= India Rejuvenation Initiative =

The India Rejuvenation Initiative is an Indian anti-corruption organization formed by a group of retired and serving bureaucrats. IRI raises issues affecting common people. Started in the year 2005 by a group of people drawn from all walks of life, IRI focussed its attention towards corruption prevalent at the top echelons of Indian polity.

==Objectives==
Its important objectives are:
- Force the system to become accountable and enforce rule of law.
- Attack corruption at the top.
- Interact with and support honest civil servants, whistleblowers.
- Mobilize public opinion for ensuring that public representatives remain accountable.
- Scrutinize public policies for flaws which contribute to corruption or protect vested interests.
- Promotion and strengthening of decentralized governance.
- Do regular interaction with the youth.
- Organize youth to bring about changes in the way governments are being run at present.

==Prominent members==
- R.C. Lahoti - Former Chief Justice of India
- J.M. Lyngdoh - Former Chief Election Commissioner of India
- V. K. Shunglu - Former Comptroller and Auditor General of India
- Srinivasapuram Krishnaswamy - Former Chief of Air Staff India of Indian Air Force
- J. F. Ribeiro - Former Director General of Police
- Prakash Singh - Former Director General of Police
- Shri Krishna Joshi - Former Director General Council of Scientific and Industrial Research
- Bhure Lal - Former Secretary to Government of India
- S.A.T. Rizvi - Former Secretary to Government of India
- Hari Gautam - Former Chairman University Grants Commission (India)
- S.P. Taluqdar - Former Member National Security Advisory Board
- Prof. S.K. Dube - Former Director IIT Kharagpur
- Arvind Verma- Former Secretary Government of India
- S.N.Shukla Ex. I.A.S
- Vijay Shankar Pandey, IAS (Retd ), Former Secretary to Government of India
- I.C.Diwedi, Former D.G.P Uttar Pradesh
- S.R. Lakha, Former Chairman Uttar Pradesh Public Service Commission
- S.N.Singh, IPS (Retd.)
- Jasvir Singh, IPS

==Activities==
It was among the prime movers in the petition to the Supreme Court of India opposing the appointment of P. J. Thomas as Chief Vigilance Commissioner. Thomas had been charged with corruption in a 1992 case that was prevented from coming to trial since the government refused to sanction trial.
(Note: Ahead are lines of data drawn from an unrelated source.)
(* ===== verification/FarmOwn.v ===== *)
(** * The transcode farm: who owns what

    The output keys of different jobs and the scratch directories of different workers
    are disjoint; what a statement does to the rows; what it means that a worker finds
    its own things as it left them. *)
From S2P Require Export Farm.
#[local] Open Scope Z_scope.

(** ** Keys and paths *)

(** The keys below the prefix of a job. *)
Definition job_root (j : Job) : string := "outputs/" +:+ j_WorkspaceID j +:+ "/" +:+ j_ID j +:+ "/".
Definition in_root (j : Job) (key : string) : Prop := exists rest, key = job_root j +:+ rest.
Definition is_output (key : string) : Prop := exists rest, key = "outputs/" +:+ rest.

Lemma in_root_output j key : in_root j key -> is_output key.
Proof. intros [rest ->]. unfold job_root. eexists. by rewrite !sapp_assoc. Qed.

Lemma asset_not_output rest : ~ is_output ("assets/" +:+ rest).
Proof. by intros [r Hr]. Qed.

Lemma slash_cut a b x y :
  no_char "/" a = true -> no_char "/" b = true -> a +:+ "/" +:+ x = b +:+ "/" +:+ y -> a = b /\ x = y.
Proof. apply cut_first. Qed.

Lemma roots_disjoint id1 id2 j1 j2 key :
  row_named id1 j1 -> row_named id2 j2 -> j_ID j1 = id1 -> j_ID j2 = id2 ->
  in_root j1 key -> in_root j2 key -> id1 = id2.
Proof.
  intros (Hi1 & Hw1 & _) (Hi2 & Hw2 & _) <- <- [r1 ->] [r2 Heq]. unfold job_root in Heq.
  rewrite !sapp_assoc in Heq. apply (inj (String.append "outputs/")) in Heq.
  apply slash_cut in Heq as [_ Heq]; [|done..]. by apply slash_cut in Heq as [].
Qed.

Lemma artifact_in_root j rung name : in_root j (out_prefix j rung +:+ "/" +:+ name).
Proof.
  unfold out_prefix, in_root, job_root. exists (r_Name rung +:+ "/" +:+ name). by rewrite !sapp_assoc.
Qed.

Lemma within_disjoint root d1 d2 p :
  scratch_dir root d1 -> scratch_dir root d2 -> within d1 p -> within d2 p -> d1 = d2.
Proof.
  intros (n1 & -> & H1 & _) (n2 & -> & H2 & _). unfold tmp_path.
  set (r := if HasSuffix root "/" then root else root +:+ "/"). intros W1 W2.
  assert (Hcut : forall n, within (r +:+ n) p -> no_char "/" n = true ->
    exists rest, p +:+ "/" = r +:+ n +:+ "/" +:+ rest).
  { intros n [->|[rest ->]] _; [exists ""|exists (rest +:+ "/")]; by rewrite ?sapp_nil_r, !sapp_assoc. }
  destruct (Hcut n1 W1 H1) as [x Hx]. destruct (Hcut n2 W2 H2) as [y Hy]. rewrite Hx in Hy.
  apply (inj (String.append r)) in Hy. by apply slash_cut in Hy as [-> _].
Qed.

(** *** filepath.Join below a clean absolute directory *)

Definition clean_part (s : string) : Prop := no_char "/" s = true /\ s <> "" /\ s <> "." /\ s <> "..".

(** [filepath.Clean] of an absolute path other than the root. *)
Definition clean_root (root : string) : Prop :=
  exists parts, parts <> [] /\ Forall clean_part parts /\ root = "/" +:+ GoLib.join "/" parts.

Lemma clean_parts_plain b l kept : Forall clean_part l -> clean_parts b l kept = rev l ++ kept.
Proof.
  revert kept. induction l as [|s l IH]; intros kept; [done|]. intros [(_ & H1 & H2 & H3) Hl]%Forall_cons. simpl.
  rewrite !(proj2 (String.eqb_neq _ _)) by done. simpl. rewrite IH by done. by rewrite <-app_assoc.
Qed.

Lemma Split_rooted l : l <> [] -> Forall clean_part l -> Split "/" ("/" +:+ GoLib.join "/" l) = "" :: l.
Proof.
  intros Hl H. change ("/" +:+ ?x) with ("" +:+ String "/" x). rewrite Split_app by done.
  rewrite Split_join; [done|done|]. eapply Forall_impl; [exact H|]. by intros s [].
Qed.

Lemma Clean_rooted l : l <> [] -> Forall clean_part l -> Clean ("/" +:+ GoLib.join "/" l) = "/" +:+ GoLib.join "/" l.
Proof.
  intros Hl H. pose proof (Split_rooted l Hl H) as Hs. unfold Clean.
  change ("/" +:+ GoLib.join "/" l) with (String "/" (GoLib.join "/" l)) in Hs |- *. cbv beta iota. rewrite Hs.
  cbn [clean_parts String.eqb orb]. rewrite clean_parts_plain by done. by rewrite app_nil_r, rev_involutive.
Qed.

Lemma join_snoc l x : l <> [] -> GoLib.join "/" (l ++ [x]) = GoLib.join "/" l +:+ "/" +:+ x.
Proof.
  induction l as [|y l IH]; [done|]. intros _. destruct l as [|z l]; [done|].
  change (GoLib.join "/" ((y :: z :: l) ++ [x])) with (y +:+ "/" +:+ GoLib.join "/" ((z :: l) ++ [x])).
  rewrite IH by done. change (GoLib.join "/" (y :: z :: l)) with (y +:+ "/" +:+ GoLib.join "/" (z :: l)).
  by rewrite !sapp_assoc.
Qed.

Lemma clean_root_open root : clean_root root -> HasSuffix root "/" = false.
Proof.
  intros (l & Hl & H & ->). apply not_true_iff_false. intros [a Ha]%HasSuffix_split.
  pose proof (Split_rooted l Hl H) as Hs. rewrite Ha in Hs.
  rewrite Split_app_sep in Hs. destruct (exists_last Hl) as (l' & x & ->). rewrite app_comm_cons in Hs.
  apply app_inj_tail in Hs as [_ Hx]. apply Forall_app in H as [_ [(_ & Hne & _) _]%Forall_cons]. done.
Qed.

Lemma Join_scratch root d name :
  clean_root root -> scratch_dir root d -> clean_part name -> FFmpeg.Join d name = d +:+ "/" +:+ name.
Proof.
  intros Hr (n & -> & Hn) Hname. unfold tmp_path. rewrite (clean_root_open root Hr).
  destruct Hr as (l & Hl & H & ->).
  assert (Heq : (("/" +:+ GoLib.join "/" l) +:+ "/") +:+ n = "/" +:+ GoLib.join "/" (l ++ [n])).
  { rewrite join_snoc by done. by rewrite !sapp_assoc. }
  rewrite Heq. unfold FFmpeg.Join. rewrite (proj2 (String.eqb_neq _ _)) by done.
  rewrite (proj2 (String.eqb_neq _ _)) by apply Hname.
  assert (Heq2 : ("/" +:+ GoLib.join "/" (l ++ [n])) +:+ "/" +:+ name = "/" +:+ GoLib.join "/" ((l ++ [n]) ++ [name])).
  { rewrite (join_snoc (l ++ [n])) by (by destruct l). by rewrite !sapp_assoc. }
  rewrite Heq2. apply Clean_rooted; [by destruct l|]. rewrite !Forall_app, !Forall_singleton. split_and!; done.
Qed.

Lemma within_refl d : within d d.
Proof. by left. Qed.

(** ** What each worker owns *)

(** The rows, the output keys and the scratch directories of worker [i] are as they
    were. *)
Record kept (i : nat) (f f' : farm) : Prop := {
  kp_runs : forall id, fm_runs f !! id = Some i ->
    fm_runs f' !! id = Some i /\ jobs (fm_db f') !! id = jobs (fm_db f) !! id;
  kp_root : forall id j key, fm_runs f !! id = Some i -> jobs (fm_db f) !! id = Some j -> in_root j key ->
    w_objects (fm_obj f') !! key = w_objects (fm_obj f) !! key;
  kp_dirs : forall d, fm_dirs f !! d = Some i ->
    fm_dirs f' !! d = Some i /\ w_trees (fm_obj f') !! d = w_trees (fm_obj f) !! d /\
    forall p, within d p -> w_files (fm_obj f') !! p = w_files (fm_obj f) !! p
}.

Definition inputs_kept (f f' : farm) : Prop :=
  forall key, ~ is_output key -> w_objects (fm_obj f') !! key = w_objects (fm_obj f) !! key.

(** The uploaded objects stay. *)
Definition sources_kept (f f' : farm) : Prop :=
  forall rest data, w_objects (fm_obj f) !! ("assets/" +:+ rest) = Some data ->
    w_objects (fm_obj f') !! ("assets/" +:+ rest) = Some data.

#[export] Instance sources_kept_preorder : PreOrder sources_kept.
Proof. split; [by intros f rest data|]. intros f1 f2 f3 H1 H2 rest data H. by apply H2, H1. Qed.

Lemma inputs_sources f f' : inputs_kept f f' -> sources_kept f f'.
Proof. intros H rest data Hd. rewrite H; [done|]. apply asset_not_output. Qed.

#[export] Instance kept_preorder i : PreOrder (kept i).
Proof.
  split; [by intros f; split|]. intros f1 f2 f3 [R1 O1 D1] [R2 O2 D2]. split.
  - intros id Hid. destruct (R1 id Hid) as [Hid2 Hj]. destruct (R2 id Hid2) as [? ?]. split; congruence.
  - intros id j key Hid Hj Hk. destruct (R1 id Hid) as [Hid2 Hj2].
    rewrite (O2 id j key Hid2 ltac:(congruence) Hk). by apply (O1 id j).
  - intros d Hd. destruct (D1 d Hd) as (Hd2 & Ht & Hf). destruct (D2 d Hd2) as (? & ? & Hf2).
    split_and!; [done|congruence|]. intros p Hp. rewrite Hf2 by done. by apply Hf.
Qed.

#[export] Instance inputs_kept_preorder : PreOrder inputs_kept.
Proof.
  split; [done|]. intros f1 f2 f3 H1 H2 key Hk. rewrite (H2 key Hk). by apply H1.
Qed.

Lemma kept_trees i f f' d o : kept i f f' -> fm_dirs f !! d = Some i ->
  w_trees (fm_obj f) !! d = o -> w_trees (fm_obj f') !! d = o.
Proof. intros Hk Hd <-. by apply (kp_dirs _ _ _ Hk). Qed.

(** The same objects where a job and its source have them. *)
Lemma rung_stored_same encodes objs objs' j preset data rung o :
  (forall x, let key := out_prefix j rung +:+ "/" +:+ x in objs' !! key = objs !! key) ->
  rung_stored encodes objs j preset data rung o -> rung_stored encodes objs' j preset data rung o.
Proof.
  intros Hr (src & input & staging & args & artifact & t & content & H1 & H2 & H3 & H4 & H5 & H6 & H7 & H8).
  exists src, input, staging, args, artifact, t, content. split_and!; try done.
  - rewrite H5 in H6 |- *. by rewrite Hr.
  - eapply Forall_impl; [exact H8|]. intros x Hx. unfold file_key, visit_key. by rewrite Hr.
Qed.

Lemma outputs_stored_same encodes objs objs' j outs :
  (forall key, in_root j key -> objs' !! key = objs !! key) ->
  objs' !! j_SourceObjectKey j = objs !! j_SourceObjectKey j ->
  outputs_stored encodes objs j outs -> outputs_stored encodes objs' j outs.
Proof.
  intros Hr Hs (preset & data & Hp & Hws & Hd & Hf). exists preset, data. split_and!; [done..|congruence|].
  eapply Forall2_impl; [exact Hf|]. intros ? ?. apply rung_stored_same. intros name. apply Hr, artifact_in_root.
Qed.

(** Only the job's identity matters. *)
Lemma job_key_fields j j' : job_key j' = job_key j ->
  j_ID j' = j_ID j /\ j_WorkspaceID j' = j_WorkspaceID j /\ j_PresetID j' = j_PresetID j /\
  j_SourceObjectKey j' = j_SourceObjectKey j.
Proof. unfold job_key. intros. by simplify_eq. Qed.

Lemma in_root_key j j' key : job_key j' = job_key j -> in_root j' key <-> in_root j key.
Proof. intros (Hi & Hw & _)%job_key_fields. unfold in_root, job_root. by rewrite Hi, Hw. Qed.

Lemma rung_stored_key encodes objs j j' preset data rung o :
  job_key j' = job_key j -> rung_stored encodes objs j preset data rung o ->
  rung_stored encodes objs j' preset data rung o.
Proof. intros (Hi & Hw & _)%job_key_fields. unfold rung_stored, out_prefix. by rewrite Hi, Hw. Qed.

Lemma outputs_stored_key encodes objs j j' outs :
  job_key j' = job_key j -> outputs_stored encodes objs j outs -> outputs_stored encodes objs j' outs.
Proof.
  intros Hk (preset & data & Hp & Hws & Hd & Hf). exists preset, data.
  destruct (job_key_fields _ _ Hk) as (_ & -> & -> & ->). split_and!; [done..|].
  eapply Forall2_impl; [exact Hf|]. intros ? ?. by apply rung_stored_key.
Qed.

(** ** Statements *)

Definition marks {Y} (e : ostoreE Y) (id : string) (outs : list OutputProgress) : Prop :=
  match e with MarkCompleted k o => k = id /\ o = outs | _ => False end.

(** A new job is named after a workspace and an uploaded object. *)
Definition named_insert (Y : Type) (e : ostoreE Y) : Prop :=
  match e with
  | CreateJob j => no_char "/" (j_WorkspaceID j) = true /\ exists rest, j_SourceObjectKey j = "assets/" +:+ rest
  | _ => True
  end.

(** Where a row comes from. *)
Definition row_before {Y} (e : ostoreE Y) (d : db) (id : string) (j' : Job) : Prop :=
  (j_State j' = StateQueued /\ row_named id j') \/
  exists j, jobs d !! id = Some j /\ job_key j' = job_key j /\
    (j_State j' = StateCompleted ->
     j' = j \/ (j_State j = StateRunning /\ marks e id (j_Outputs j'))).

Lemma update_job_row id p f d k j' :
  jobs (update_job id p f d).2 !! k = Some j' ->
  jobs d !! k = Some j' \/ exists j, k = id /\ jobs d !! k = Some j /\ p j = true /\ j' = f j.
Proof.
  unfold update_job. destruct (jobs d !! id) as [j|] eqn:Hj; [|by left]. destruct (p j) eqn:Hp; [|by left].
  simpl. destruct (decide (id = k)) as [<-|Hne]; [|rewrite lookup_insert_ne by done; by left].
  rewrite lookup_insert_eq. intros [= <-]. right. eauto.
Qed.

Lemma row_unchanged {Y} (e : ostoreE Y) d id j : jobs d !! id = Some j -> row_before e d id j.
Proof. intros Hj. right. exists j. split_and!; [done|done|by left]. Qed.

Lemma apply_row now uid {Y} (e : ostoreE Y) d id j' :
  ids_match d -> named_insert _ e -> no_char "/" uid = true ->
  jobs (ostore_apply now uid e d).2 !! id = Some j' -> row_before e d id j'.
Proof.
  intros Hid Hn Hu H.
  assert (Hupd : forall p f, (forall j, p j = true -> job_key (f j) = job_key j /\
      (j_State (f j) = StateCompleted -> j_State j = StateRunning /\ marks e id (j_Outputs (f j)))) ->
    forall k, jobs (update_job k p f d).2 !! id = Some j' -> row_before e d id j').
  { intros p f Hf k [Hj|(j & -> & Hj & Hp & ->)]%update_job_row; [by apply row_unchanged|].
    right. exists j. split; [done|]. destruct (Hf j Hp) as [Hk Hc]. split; [done|]. intros Hs. right. by apply Hc. }
  destruct e; cbn [ostore_apply snd fst] in H; try (by apply row_unchanged).
  - unfold pg_CreatePreset in H. case_match; by apply row_unchanged.
  - unfold pg_UpdatePreset in H. repeat case_match; by apply row_unchanged.
  - unfold pg_CreateJob in H. case_match; [|by apply row_unchanged]. simpl in H.
    destruct (decide (uid = id)) as [<-|Hne]; [|rewrite lookup_insert_ne in H by done; by apply row_unchanged].
    rewrite lookup_insert_eq in H. injection H as <-. left. destruct Hn as [Hw Hs]. done.
  - unfold pg_ClaimNextQueued in H. destruct (oldest _) as [j|] eqn:Ho; [|by apply row_unchanged].
    apply oldest_Some in Ho as [Hin _]. apply list_elem_of_filter in Hin as [Hq Hin].
    apply (elem_of_all_jobs _ _ Hid) in Hin. simpl in H.
    destruct (decide (j_ID j = id)) as [<-|Hne]; [|rewrite lookup_insert_ne in H by done; by apply row_unchanged].
    rewrite lookup_insert_eq in H. injection H as <-. right. by exists j.
  - eapply Hupd; [|exact H]. intros j Hj%String.eqb_eq. split; [done|]. simpl. by rewrite Hj.
  - unfold pg_MarkCompleted in H. rewrite or_conflict_db in H. apply update_job_row in H as [H|(j & -> & Hj & Hp & ->)];
      [by apply row_unchanged|]. apply String.eqb_eq in Hp. right. exists j. split_and!; [done|done|]. by right.
  - unfold pg_MarkFailed in H. case_match; [by apply row_unchanged|]. rewrite or_conflict_db in H.
    eapply Hupd; [|exact H]. done.
  - unfold pg_RetryJob in H. rewrite or_missing_db in H. eapply Hupd; [|exact H]. done.
  - unfold pg_CancelQueued in H. rewrite or_missing_db in H. eapply Hupd; [|exact H]. done.
Qed.

(** What a statement, faulty or not, does to the rows. *)
Record statement {Y} (e : ostoreE Y) (d d' : db) : Prop := {
  st_wf : db_wf d';
  st_presets : presets_valid d';
  st_rows : forall id j', jobs d' !! id = Some j' -> row_before e d id j';
  st_spared : forall id j, jobs d !! id = Some j -> j_State j = StateRunning -> spares id _ e ->
    jobs d' !! id = Some j
}.

Lemma statement_done now uid {Y} (e : ostoreE Y) d r d' :
  db_wf d -> presets_valid d -> named_insert _ e -> preset_write _ e -> no_char "/" uid = true ->
  up_to_fault (ostore_apply now uid e d) d r d' -> statement e d d'.
Proof.
  intros Hwf Hp Hn Hw Hu Hs.
  assert (Happ : statement e d (ostore_apply now uid e d).2).
  { split; [by apply apply_wf|by apply apply_presets_valid| |].
    - intros id j'. by apply apply_row; [apply db_wf_ids|..].
    - intros id j. by apply apply_spares, db_wf_ids. }
  assert (Hsame : statement e d d) by (split; auto using row_unchanged).
  destruct Hs as [Hs|(er & _ & [-> | ->])]; [|done..]. by rewrite <-Hs in Happ.
Qed.

Lemma running_Some d id : running d id = true <-> exists j, jobs d !! id = Some j /\ j_State j = StateRunning.
Proof.
  unfold running, in_state. destruct (jobs d !! id) as [j|]; [rewrite String.eqb_eq|]; naive_solver.
Qed.

Lemma claims_lookup i d d' runs id k :
  claims i d d' runs !! id = Some k <->
  running d' id = true /\ (if running d id then runs !! id = Some k else k = i).
Proof.
  unfold claims. rewrite map_lookup_imap. unfold running at 2. destruct (jobs d' !! id) as [j|]; simpl; [|naive_solver].
  destruct (in_state StateRunning j); [|naive_solver]. destruct (running d id); naive_solver.
Qed.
After considerable controversy, the Supreme court invalidated his appointment to the CVC in March 2011.
Ex-Election Commissioner of India, J. M. Lyngdoh, was one of the key people in this effort.
In addition to that, IRI filed petition in the Supreme Court on the issue of Black money stashed in foreign banks and locations, Cash for vote scam and on the issue of autonomy of SEBI

Recently IRI has taken up the issue of electoral reforms in its agenda and has filed a Public Interest Litigation against criminalization in politics. Supreme Court of India after hearing the PIL issued notices to Govt. of India and states to respond within four weeks.

IRI also filed PIL for prompt and fair investigation of the Cash for Vote Scam which led to arrest of Amar Singh, Ex M.P.

Recently as a result of PIL filed by IRI, the Chairman of Uttar Pradesh Public Service Commission was removed by the order of HC Allahabad.

One of the members ex-Chief Justice of India Justice R.C. Lahoti in July 2010, protested the ineffectiveness of the CVC in protecting whistleblowers.

With its strong presence in many states, it has emerged as a front runner organization to bring back probity in public life.